2. The humidifier as in claim 1, wherein said gas inlet of said
first gas passage is for conveying air or oxygen therein, whereas
said gas outlet of said first gas passage communicates with an air
or oxygen inlet of a fuel cell, and wherein said gas inlet and said
gas outlet of said second gas passage are for conveying in and out
of exhaust gas respectively.
3. The humidifier as in claim 1, wherein said plate is for
exchanging heat.
4. The humidifier as in claim 1, wherein said plate is made of
metal.
5. The humidifier as in claim 1, wherein said plate is vertically
mounted.
6. The humidifier as in claim 1, wherein said water-trapping
reservoir is formed as a U-shaped structure, and at least one
water-trapping reservoir is mounted.
7. The humidifier as in claim 1, wherein the location of said
water-trapping reservoir on one side of said second gas passage is
higher than that of said aperture.
8. The humidifier as in claim 1, wherein said first gas passage is
disposed with water permeable stuffing material therein.
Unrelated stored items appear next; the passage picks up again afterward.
(* ===== verification/Finding.v ===== *)
(** * The wire types and the closed vocabularies

    src/reconcile/finding.go, verification.go, source.go, severity.go,
    confidence.go, attribution.go and category.go: the records every stage passes
    on, the severity and confidence ladders, the fix-attribution tokens in a
    finding's evidence and the reviewer category vocabulary. *)

From Stdlib Require Import Ascii String.
From stdpp Require Import prelude strings gmap.
From Stdlib Require Import ZArith Lia.
From S2P Require Import Prelude GoString.

Open Scope string_scope.
Open Scope list_scope.

(** ** Records *)

(** [Verification]: the skeptic verdict block. *)
Record Verification := mkVerification {
  Verdict : string;
  Skeptic : string;
  Notes : string;
  ChallengeSurvived : bool;
  Truncated : bool;
}.

(** [Finding]. [Line] and [EstMinutes] are Go [int]s; [Verification_] is the
    [*Verification] pointer, [None] when nil. A nil and an empty [Reviewers]
    slice are not distinguished: no code of the package does. *)
Record Finding := mkFinding {
  Severity : string;
  File : string;
  Line : Z;
  Problem : string;
  Fix : string;
  Category : string;
  EstMinutes : Z;
  Evidence : string;
  Reviewer : string;
  Reviewers : list string;
  Confidence : string;
  Disagreement : string;
  Verification_ : option Verification;
}.

(** [Source]: a named origin and its findings. *)
Record Source := mkSource {
  Name : string;
  src_Findings : list Finding;
}.

#[export] Instance Verification_eq_dec : EqDecision Verification.
Proof. solve_decision. Defined.
#[export] Instance Finding_eq_dec : EqDecision Finding.
Proof. solve_decision. Defined.

(** The zero value of the struct. *)
#[export] Instance Finding_inhabited : Inhabited Finding :=
  populate (mkFinding "" "" 0 "" "" "" 0 "" "" [] "" "" None).

(** [f.Confidence = c] on a copy of [f]. *)
Definition set_Confidence (c : string) (f : Finding) : Finding :=
  mkFinding (Severity f) (File f) (Line f) (Problem f) (Fix f) (Category f) (EstMinutes f)
    (Evidence f) (Reviewer f) (Reviewers f) c (Disagreement f) (Verification_ f).

(** ** severity.go *)

Definition SevCritical := "CRITICAL".
Definition SevHigh := "HIGH".
Definition SevMedium := "MEDIUM".
Definition SevLow := "LOW".

(** The map literal [SeverityRank]. *)
Definition SeverityRank : gmap string Z :=
  {[ "CRITICAL" := 4; "HIGH" := 3; "MEDIUM" := 2; "LOW" := 1 ]}%Z.

(** Indexing a Go map with [int] values: an absent key reads 0. *)
Definition index0 (m : gmap string Z) (k : string) : Z := default 0%Z (m !! k).

Definition NormalizeSeverity {U : UnicodeCase} (s : string) : string := ToUpper (TrimSpace s).

(** ** verification.go *)

Definition VerdictConfirmed := "confirmed".
Definition VerdictRefuted := "refuted".
Definition VerdictUnverifiable := "unverifiable".

Definition Valid (v : Verification) : bool :=
  if (Verdict v =? VerdictConfirmed) || (Verdict v =? VerdictRefuted)
     || (Verdict v =? VerdictUnverifiable)
  then negb (Skeptic v =? "")
  else false.

(** ** confidence.go *)

Definition ConfHigh := "HIGH".
Definition ConfMedium := "MEDIUM".
Definition ConfLow := "LOW".
Definition ConfidenceVerified := "VERIFIED".

Definition ConfidenceForVerdict {U : UnicodeCase} (prior verdict : string) : string :=
  let v := ToLower (TrimSpace verdict) in
  if v =? VerdictConfirmed then ConfidenceVerified
  else if v =? VerdictRefuted then ConfLow
  else ToUpper (TrimSpace prior).

Definition confidenceRank : gmap string Z :=
  {[ ConfLow := 1; ConfMedium := 2; ConfHigh := 3; ConfidenceVerified := 4 ]}%Z.

Definition ConfidenceAtOrAbove {U : UnicodeCase} (c floor : string) : bool :=
  let cr := index0 confidenceRank (ToUpper (TrimSpace c)) in
  let fr := index0 confidenceRank (ToUpper (TrimSpace floor)) in
  if (cr =? 0)%Z || (fr =? 0)%Z then false else (fr <=? cr)%Z.

(** ** attribution.go *)

Definition EvidenceSep := "; ".
Definition FixAttributionPrefix := "fix by ".

Definition HasFixAttribution (evidence name : string) : bool :=
  if TrimSpace name =? "" then false
  else
    let attr := FixAttributionPrefix +:+ name in
    existsb (fun seg => TrimSpace seg =? attr) (Split evidence EvidenceSep).

Definition AppendFixAttribution (evidence name : string) : string :=
  if TrimSpace name =? "" then evidence
  else if HasFixAttribution evidence name then evidence
  else if TrimSpace evidence =? "" then FixAttributionPrefix +:+ name
  else evidence +:+ EvidenceSep +:+ FixAttributionPrefix +:+ name.

(** ** category.go *)

Definition CategoryCorrectness := "correctness".
Definition CategoryLogic := "logic".
Definition CategorySecurity := "security".
Definition CategorySecret := "secret".
Definition CategoryErrorHandling := "error-handling".
Definition CategoryInvariant := "invariant".
Definition CategoryInputValidation := "input-validation".
Definition CategoryResourceLeak := "resource-leak".
Definition CategoryMaintainability := "maintainability".
Definition CategoryNaming := "naming".
Definition CategoryOutOfScope := "out-of-scope".
Definition CategoryOther := "other".

(** The vocabulary, in the order it is offered to a reviewer. *)
Definition categories : list string :=
  [CategoryCorrectness; CategoryLogic; CategorySecurity; CategorySecret; "performance";
   "concurrency"; "race"; CategoryErrorHandling; "state"; CategoryInvariant; "type";
   "api-contract"; "contract"; "validation"; CategoryInputValidation; CategoryResourceLeak;
   "leak"; "dependency"; "configuration"; "coupling"; "complexity"; "bloat"; "duplication";
   "extensibility"; CategoryMaintainability; CategoryNaming; "style"; "observability";
   "testing"; "docs"; CategoryOutOfScope; CategoryOther].

(** The recorded folds from an emitted word to the member it means. *)
Definition categoryMerges : gmap string string :=
  {[ "resource" := CategoryResourceLeak;
     "resources" := CategoryResourceLeak;
     CategoryLogic := CategoryCorrectness;
     "bug" := CategoryCorrectness;
     "input" := CategoryInputValidation;
     "failure" := CategoryErrorHandling;
     "stability" := CategoryErrorHandling;
     "clarity" := CategoryMaintainability;
     "cleanliness" := CategoryMaintainability;
     "consistency" := CategoryNaming;
     "structure" := CategoryMaintainability ]}.

(** Both accessors return a copy of the package's table; values here are
    immutable, so a copied slice is the slice and a copied map is the loop that
    inserts every entry. *)
Definition CategoryMerges : gmap string string :=
  map_fold (fun word target out => <[word := target]> out) ∅ categoryMerges.
Definition Categories : list string := categories.

(** ** Attribution tokens *)

(** The token an attribution appends is left alone by [TrimSpace]. *)
Lemma trimmed_attribution name : name <> "" -> TrimSpace name = name ->
  TrimSpace (FixAttributionPrefix +:+ name) = FixAttributionPrefix +:+ name.
Proof.
  intros Hne Ht. assert (trimmed (to_bytes name)) as [_ Hr].
  { rewrite <- Ht. unfold TrimSpace. rewrite list_ascii_of_string_of_list_ascii. apply trim_trimmed. }
  assert (to_bytes (FixAttributionPrefix +:+ name) = to_bytes FixAttributionPrefix ++ to_bytes name) as Hb by done.
  unfold TrimSpace. rewrite Hb, trimmed_id; [by rewrite <- Hb; apply string_of_list_ascii_of_string|].
  split; [done|]. apply strip_any_None. intros p Hp. apply not_true_iff_false. rewrite reverse_app. intros Hpre.
  destruct (is_prefix_app_cases _ _ _ Hpre) as [Hin|(b & q & -> & Hq)].
  - by rewrite (proj1 (strip_any_None _ _) Hr p Hp) in Hin.
  - cbn in Hq. destruct (Ascii.eqb b " ") eqn:Eb; [|done]. apply Ascii.eqb_eq in Eb as ->.
    assert (reverse (to_bytes name) <> []) as Hrn.
    { intros Hn. apply (f_equal reverse) in Hn. rewrite reverse_involutive in Hn. by destruct name. }
    assert (Forall (fun p => " "%char ∉ tail p) (reverse <$> spaces)) as Hsp by (apply (bool_decide_eq_true_1 _); by vm_compute).
    rewrite Forall_forall in Hsp. apply (Hsp _ Hp). destruct (reverse (to_bytes name)) as [|x l]; [done|].
    simpl. apply elem_of_app. right. left.
Qed.

Definition attributions (evidence : string) : list string := TrimSpace <$> Split evidence EvidenceSep.

Lemma HasFixAttribution_iff evidence name :
  HasFixAttribution evidence name = true <->
  TrimSpace name <> "" /\ FixAttributionPrefix +:+ name ∈ attributions evidence.
Proof.
  unfold HasFixAttribution, attributions. destruct (String.eqb_spec (TrimSpace name) "") as [|Hn]; [split; [done|by intros []]|].
  rewrite existsb_exists, list_elem_of_fmap. split.
  - intros (x & Hx & Heq%String.eqb_eq). split; [done|]. exists x. split; [by rewrite Heq|]. by apply list_elem_of_In.
  - intros [_ (x & Hx & Hin)]. exists x. split; [by apply list_elem_of_In|]. apply String.eqb_eq. by symmetry.
Qed.

Lemma attributions_app e a :
  Contains a EvidenceSep = false -> attributions (e +:+ EvidenceSep +:+ a) = attributions e ++ [TrimSpace a].
Proof.
  intros Ha. unfold attributions, Split.
  replace (to_bytes (e +:+ EvidenceSep +:+ a)) with (to_bytes e ++ to_bytes EvidenceSep ++ to_bytes a)
    by (by rewrite !to_bytes_app).
  change (to_bytes EvidenceSep) with [";"%char; " "%char]. rewrite split_bytes_app, (split_none _ (to_bytes a)) by done. rewrite !fmap_app. simpl.
  by rewrite string_of_list_ascii_of_string.
Qed.

(** *)
Theorem AppendFixAttribution_idempotent (evidence name : string) :
  TrimSpace name = name -> Contains name EvidenceSep = false ->
  let out := AppendFixAttribution evidence name in
  AppendFixAttribution out name = out /\
  (name <> "" -> HasFixAttribution out name = true) /\
  (TrimSpace evidence <> "" -> forall other, HasFixAttribution evidence other = true -> HasFixAttribution out other = true).
Proof.
  intros Ht Hsep. cbv zeta.
  assert (Contains (FixAttributionPrefix +:+ name) EvidenceSep = false) as Ha by exact Hsep.
  assert (AppendFixAttribution evidence name = evidence /\ (name <> "" -> HasFixAttribution evidence name = true) \/
    name <> "" /\ HasFixAttribution (AppendFixAttribution evidence name) name = true /\
    (TrimSpace evidence <> "" -> attributions (AppendFixAttribution evidence name) =
       attributions evidence ++ [TrimSpace (FixAttributionPrefix +:+ name)])) as [[He Hn]|(Hn & Hh & Happ)].
  { unfold AppendFixAttribution. rewrite Ht. destruct (String.eqb_spec name "") as [|Hn]; [left; by split|].
    destruct (HasFixAttribution evidence name) eqn:Eh; [by left|]. right. split; [done|].
    destruct (String.eqb_spec (TrimSpace evidence) "") as [|He].
    - split; [|done]. apply HasFixAttribution_iff. rewrite Ht. split; [done|]. unfold attributions, Split.
      rewrite split_none by done. simpl. rewrite string_of_list_ascii_of_string.
      apply list_elem_of_singleton. symmetry. by apply (trimmed_attribution name).
    - rewrite attributions_app by done. split; [|done]. apply HasFixAttribution_iff. rewrite Ht. split; [done|].
      rewrite attributions_app by done. rewrite trimmed_attribution by done. apply elem_of_app. right. left. }
  - rewrite !He. done.
  - split; [|split; [done|]].
    + unfold AppendFixAttribution at 1. rewrite Hh. by destruct (TrimSpace name =? "")%string.
    + intros Hne other Ho. apply HasFixAttribution_iff in Ho as [? Ho]. apply HasFixAttribution_iff.
      split; [done|]. rewrite (Happ Hne). apply elem_of_app. by left.
Qed.

Lemma AppendFixAttribution_idempotent_witness :
  let out := AppendFixAttribution "seen twice; fix by opus" "op" in
  out = "seen twice; fix by opus; fix by op" /\ AppendFixAttribution out "op" = out /\
  ("op" <> "" -> HasFixAttribution out "op" = true) /\
  (TrimSpace "seen twice; fix by opus" <> "" -> forall other,
     HasFixAttribution "seen twice; fix by opus" other = true -> HasFixAttribution out other = true).
Proof.
  split; [by vm_compute|]. apply (AppendFixAttribution_idempotent "seen twice; fix by opus" "op"); by vm_compute.
Defined.

(** For a name with a surrounding space, or with the separator inside, the appended
    token is not recognized again and is appended once more. *)
Example AppendFixAttribution_twice :
  AppendFixAttribution (AppendFixAttribution "e" "op ") "op " = "e; fix by op ; fix by op " /\
  AppendFixAttribution (AppendFixAttribution "e" "a; b") "a; b" = "e; fix by a; b; fix by a; b".
Proof. by vm_compute. Qed.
9. The humidifier as in claim 1, wherein an evaporation surface of
said plate facing with said first gas passage is disposed with at
least one fin thereon.
10. The humidifier as in claim 1, wherein an evaporation surface of
said plate facing with said first gas passage is coarsely
processed.
11. The humidifier as in claim 1, wherein a condensation surface of
said plate facing with said second gas passage is disposed with at
least one fin thereon.
12. The humidifier as in claim 1, wherein a condensation surface of
said plate facing with said second gas passage is hydrophobically
processed.
13. The humidifier as in claim 1, wherein said water absorbable and
permeable material is to fully fill said aperture underneath said
plate.
Description
BACKGROUND OF THE INVENTION
1. Field of the Invention
The present invention relates to a humidifier, more particularly, a
humidifier applied in a fuel cell system by recycling
high-temperature and high-moisture exhaust gas discharged from the
fuel cell, and transferring water and heat acquired from the
recycling process to air or oxygen about to be drawn into the fuel
cell, thus achieving effective humidification and increasing the
efficiency of the fuel cell system.
2. Description of the Related Art
The Proton-Exchange Membrane Fuel Cell (PEMFC) consists of a
plurality of cell units, with each of the cell unit comprising the
bi-polar plate, membrane electrode assembly (MEA) and the gasket,
wherein the MEA is formed by applying a layer of catalyst and
adhering a layer of carbon cloth or carbon paper on a layer of
polymer membrane (such as Nafion manufactured by DuPont); the
bipolar plate is formed by conductive material, such as graphite,
inlayed with gas passages, which convey gas proportionally and
swiftly to the top surface of the MEA, thus generating electronic
reactions with the catalyst and electrons and other yields are
produced. Such electrons can be formed as utilizable electric
current via external bridge passageway, and other yields therefrom
(such as water and heat) are to be discharged externally via
related means.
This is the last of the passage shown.